[RFC PATCH v2] dmabuf-sync: Introduce buffer synchronization framework

Tue Jun 18 01:27:40 EDT 2013

> -----Original Message-----
> From: Russell King - ARM Linux [mailto:linux at arm.linux.org.uk]
> Sent: Tuesday, June 18, 2013 3:21 AM
> To: Inki Dae
> Cc: Maarten Lankhorst; linux-fbdev; Kyungmin Park; DRI mailing list; Rob
> Clark; myungjoo.ham; YoungJun Cho; Daniel Vetter; linux-arm-
> kernel at lists.infradead.org; linux-media at vger.kernel.org
> Subject: Re: [RFC PATCH v2] dmabuf-sync: Introduce buffer synchronization
> framework
> 
> On Tue, Jun 18, 2013 at 02:19:04AM +0900, Inki Dae wrote:
> > It seems like that all pages of the scatterlist should be mapped with
> > DMA every time DMA operation  is started (or drm_xxx_set_src_dma_buffer
> > function call), and the pages should be unmapped from DMA again every
> > time DMA operation is completed: internally, including each cache
> > operation.
> 
> Correct.
> 
> > Isn't that big overhead?
> 
> Yes, if you _have_ to do a cache operation to ensure that the DMA agent
> can see the data the CPU has written.
> 
> > And If there is no problem, we should accept such overhead?
> 
> If there is no problem then why are we discussing this and why do we need
> this API extension? :)

Ok, another issue regardless of dmabuf-sync. Reasonable to me even though
big overhead. Besides, it seems like that most DRM drivers have same issue.
Therefore, we may need to solve this issue like below:
	- do not map a dmabuf with DMA. And just create/update buffer object
of importer.
	- map the buffer with DMA every time DMA start or iommu page fault
occurs.
	- unmap the buffer from DMA every time DMA operation is completed

With the above approach, cache operation portion of my approach,
dmabuf-sync, can be removed. However, I'm not sure that we really have to
use the above approach with a big overhead. Of course, if we don't use the
above approach then user processes would need to do each cache operation
before DMA operation is started and also after DMA operation is completed in
some cases; user space mapped with physical memory as cachable, and CPU and
DMA share the same buffer.

So I'd like to ask for other DRM maintainers.

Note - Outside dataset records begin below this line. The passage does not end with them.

(** C32: When the event loop does not take the socket, or the connection is
    refused, [connect] answers [Err] but leaves the connection in the slab:
    its token stays taken although the client was given no stream, and the
    queue its messages would go to is closed. *)
Theorem connect_keeps_slot (self : Inner) hostname port ip ips s tok cs w w1 w2 w3 w4 e :
  let rbuf := new_buf (A := A) (AB := AB) (read_buf_sz (config self)) (allocator (config self)) in
  let q := fresh (dom (chans w2)) in
  let c : Conn := Connection_new s (mkSyncSender q) rbuf in
  get_host_addresses hostname w = Done (Ok (ip :: ips)) w1 ->
  tcp_v4 w1 = Done (Ok s) w2 ->
  slab_insert (conns self) c = Ok (tok, cs) ->
  (register_conn s tok READABLE (queue_made (queue_size (config self)) w2) = Done (Err e) w4 \/
   register_conn s tok READABLE (queue_made (queue_size (config self)) w2) = Done (Ok tt) w3 /\
   sock_connect s ip (wrap 16 port) w3 = Done (Err e) w4) ->
  exists msg, connect self hostname port w =
      (let! _ := drop_receiver (mkReceiver q) in ret (with_conns cs self, Err msg)) w4 /\
    slab_get (conns self) tok = None /\ slab_get cs tok = Some c.
Proof.
  intros rbuf q c E1 E2 Ei Hfail. destruct (slab_insert_laws _ _ _ _ _ Ei) as (_ & Hfree & Hget & _).
  assert (Hc : connect self hostname port w =
    (let! res := connect_at hostname port ip tok (mkReceiver q) (with_conns cs self) in ret (with_conns cs self, res))
      (queue_made (queue_size (config self)) w2)).
  { unfold connect, bind at 1. rewrite E1. unfold bind at 1. cbn [unwrap ret]. unfold bind at 1. cbn [index0 ret].
    unfold bind at 1. rewrite E2. unfold bind at 1, sync_channel, bind at 1, new_chan. cbn [ret].
    fold (queue_made (queue_size (config self)) w2). fold q. change (new_buf _ _) with rbuf. fold c. by rewrite Ei. }
  rewrite Hc. unfold connect_at, bind at 1, bind at 1. cbn [conns with_conns]. rewrite Hget. cbn [unwrap_opt ret].
  change (sock c) with s. unfold bind at 1.
  destruct Hfail as [Er | [Er Es]]; rewrite Er.
  - eexists. by splits.
  - unfold bind at 1. rewrite Es. eexists. by splits.
Qed.

(** Likewise, when the event loop does not take the acceptor, [listen] answers
    [Err] but the acceptor keeps its slot, its socket and a sender of a queue
    that nobody can read. *)
Theorem listen_keeps_slot (self : Inner) addr port ip ips s l a tok ls w w1 w2 w3 w4 w5 e :
  let q := fresh (dom (chans w4)) in
  get_host_addresses addr w = Done (Ok (ip :: ips)) w1 -> tcp_v4 w1 = Done (Ok s) w2 ->
  sock_bind s ip (wrap 16 port) w2 = Done (Ok l) w3 -> sock_listen l 255 w3 = Done (Ok a) w4 ->
  slab_insert (listeners self) (a, mkSyncSender q) = Ok (tok, ls) ->
  register_listener a tok READABLE (queue_made (queue_size (config self)) w4) = Done (Err e) w5 ->
  exists msg, listen self addr port w =
      (let! _ := drop_receiver (mkReceiver q) in ret (with_listeners ls self, Err msg)) w5 /\
    slab_get (listeners self) tok = None /\ slab_get ls tok = Some (a, mkSyncSender q).
Proof.
  intros q E1 E2 E3 E4 Ei Er. destruct (slab_insert_laws _ _ _ _ _ Ei) as (_ & Hfree & Hget & _).
  eexists. split; [|by split]. unfold listen, listen_with, index0, sync_channel, new_chan, bind. follow E1. follow E2. follow E3. follow E4.
  fold (queue_made (queue_size (config self)) w4). fold q. rewrite Ei, Hget. cbn [unwrap_opt]. unfold ret at 1. cbn [fst]. rewrite Er. done.
Qed.

(** ** Accepting *)

(** A socket accepted on a listener becomes a connection of its own whose
    messages go to the listener's queue, which has one more sender; when the
    slab is full, the socket and that sender are dropped again. *)
Theorem accept_joins_queue (self : Inner) token list tx s w w1 :
  slab_get (listeners self) token = Some (list, tx) -> accept list w = Done (Ok (Ready s)) w1 ->
  let rbuf := new_buf (A := A) (AB := AB) (read_buf_sz (config self)) (allocator (config self)) in
  let c : Conn := Connection_new s tx rbuf in
  let w2 := with_chans w1 (alter (fun ch => mkChan (ch_queue ch) (S (ch_senders ch)) (ch_receiver ch) (ch_bound ch))
              (stx_chan tx) (chans w1)) in
  (forall t i, exists w', register_conn s t i w2 = Done (Ok tt) w') ->
  (forall w, exists w', reregister_listener list token READABLE w = Done (Ok tt) w') ->
  match slab_insert (conns self) c with
  | Ok (tok, cs) => exists w3 w', register_conn s tok (interest_or READABLE HUP) w2 = Done (Ok tt) w3 /\
      reregister_listener list token READABLE (mkWorld (stdout w3)
        (log w3 ++ [mkLog LDebug "readable accepted socket for token {:?}" [debug_token tok]]) (chans w3) (ext w3)) = Done (Ok tt) w' /\
      readable_listener self token w = Done (with_conns cs self) w' /\ slab_get cs tok = Some c
  | Err c' => readable_listener self token w =
      (let! _ := error "Failed to insert into Slab" [] in let! _ := drop_conn c' in
       let! r := reregister_listener list token READABLE in let! _ := unwrap r in ret self) w2
  end.
Proof.
  intros Hl Ea rbuf c w2 Hreg Hrereg.
  unfold readable_listener. rewrite Hl. unfold bind, unwrap_opt, ret. rewrite Ea.
  cbn [clone_q Sendable_SyncSender]. unfold bind, chan_clone, alter_chan, ret. fold w2. change (new_buf _ _) with rbuf. fold c.
  destruct (slab_insert (conns self) c) as [[tok cs]|c'] eqn:Ei;
    [|unfold error, log_at; by destruct (drop_conn c' _)].
  destruct (slab_insert_laws _ _ _ _ _ Ei) as (_ & _ & Hget & _). destruct (Hreg tok (interest_or READABLE HUP)) as [w3 Er].
  destruct (Hrereg (mkWorld (stdout w3)
    (log w3 ++ [mkLog LDebug "readable accepted socket for token {:?}" [debug_token tok]]) (chans w3) (ext w3))) as [w' Ew].
  exists w3, w'. split; [done|]. split; [exact Ew|]. split; [|done].
  rewrite Hget. change (sock c) with s. rewrite Er. cbn [unwrap]. unfold ret, debug, log_at. by rewrite Ew.
Qed.
End Engine.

How do you think about it? it
seems like that Intel DRM (maintained by Daniel), OMAP DRM (maintained by
Rob) and GEM CMA helper also have same issue Russell pointed out. I think
not only the above approach but also the performance is very important.

Thanks,
Inki Dae

> 
> > Actually, drm_gem_fd_to_handle() includes to map a
> > given dmabuf with iommu table (just logical data) of the DMA. And then,
> the
> > device address (or iova) already mapped will be set to buffer register
> of
> > the DMA with drm_xxx_set_src/dst_dma_buffer(handle1, ...) call.
> 
> Consider this with a PIPT cache:
> 
> 	dma_map_sg()	- at this point, the kernel addresses of these
> 			buffers are cleaned and invalidated for the DMA
> 
> 	userspace writes to the buffer, the data sits in the CPU cache
> 	Because the cache is PIPT, this data becomes visible to the
> 	kernel as well.
> 
> 	DMA is started, and it writes to the buffer
> 
> Now, at this point, which is the correct data?  The data physically in the
> RAM which the DMA has written, or the data in the CPU cache.  It may
> the answer is - they both are, and the loss of either can be a potential
> data corruption issue - there is no way to tell which data should be
> kept but the system is in an inconsistent state and _one_ of them will
> have to be discarded.
> 
> 	dma_unmap_sg()	- at this point, the kernel addresses of the
> 			buffers are _invalidated_ and any data in those
> 			cache lines is discarded
> 
> Which also means that the data in userspace will also be discarded with
> PIPT caches.
> 
> This is precisely why we have buffer rules associated with the DMA API,
> which are these:
> 
> 	dma_map_sg()
> 	- the buffer transfers ownership from the CPU to the DMA agent.
> 	- the CPU may not alter the buffer in any way.
> 	while (cpu_wants_access) {
> 		dma_sync_sg_for_cpu()
> 		- the buffer transfers ownership from the DMA to the CPU.
> 		- the DMA may not alter the buffer in any way.
> 		dma_sync_sg_for_device()
> 		- the buffer transfers ownership from the CPU to the DMA
> 		- the CPU may not alter the buffer in any way.
> 	}
> 	dma_unmap_sg()
> 	- the buffer transfers ownership from the DMA to the CPU.
> 	- the DMA may not alter the buffer in any way.
> 
> Any violation of that is likely to lead to data corruption.  Now, some
> may say that the DMA API is only about the kernel mapping.  Yes it is,
> because it takes no regard what so ever about what happens with the
> userspace mappings.  This is absolutely true when you have VIVT or
> aliasing VIPT caches.
> 
> Now consider that with a PIPT cache, or a non-aliasing VIPT cache (which
> is exactly the same behaviourally from this aspect) any modification of
> a userspace mapping is precisely the same as modifying the kernel space
> mapping - and what you find is that the above rules end up _inherently_
> applying to the userspace mappings as well.
> 
> In other words, userspace applications which have mapped the buffers
> must _also_ respect these rules.
> 
> And there's no way in hell that I'd ever trust userspace to get this
> anywhere near right, and I *really* do not like these kinds of internal
> kernel API rules being exposed to userspace.
> 
> And so the idea that userspace should be allowed to setup DMA transfers
> via "set source buffer", "set destination buffer" calls into an API is
> just plain rediculous.  No, userspace should be allowed to ask for
> "please copy from buffer X to buffer Y using this transform".
> 
> Also remember that drm_xxx_set_src/dst_dma_buffer() would have to
> deal with the DRM object IDs for the buffer, and not the actual buffer
> information themselves - that is kept within the kernel, so the kernel
> knows what's happening.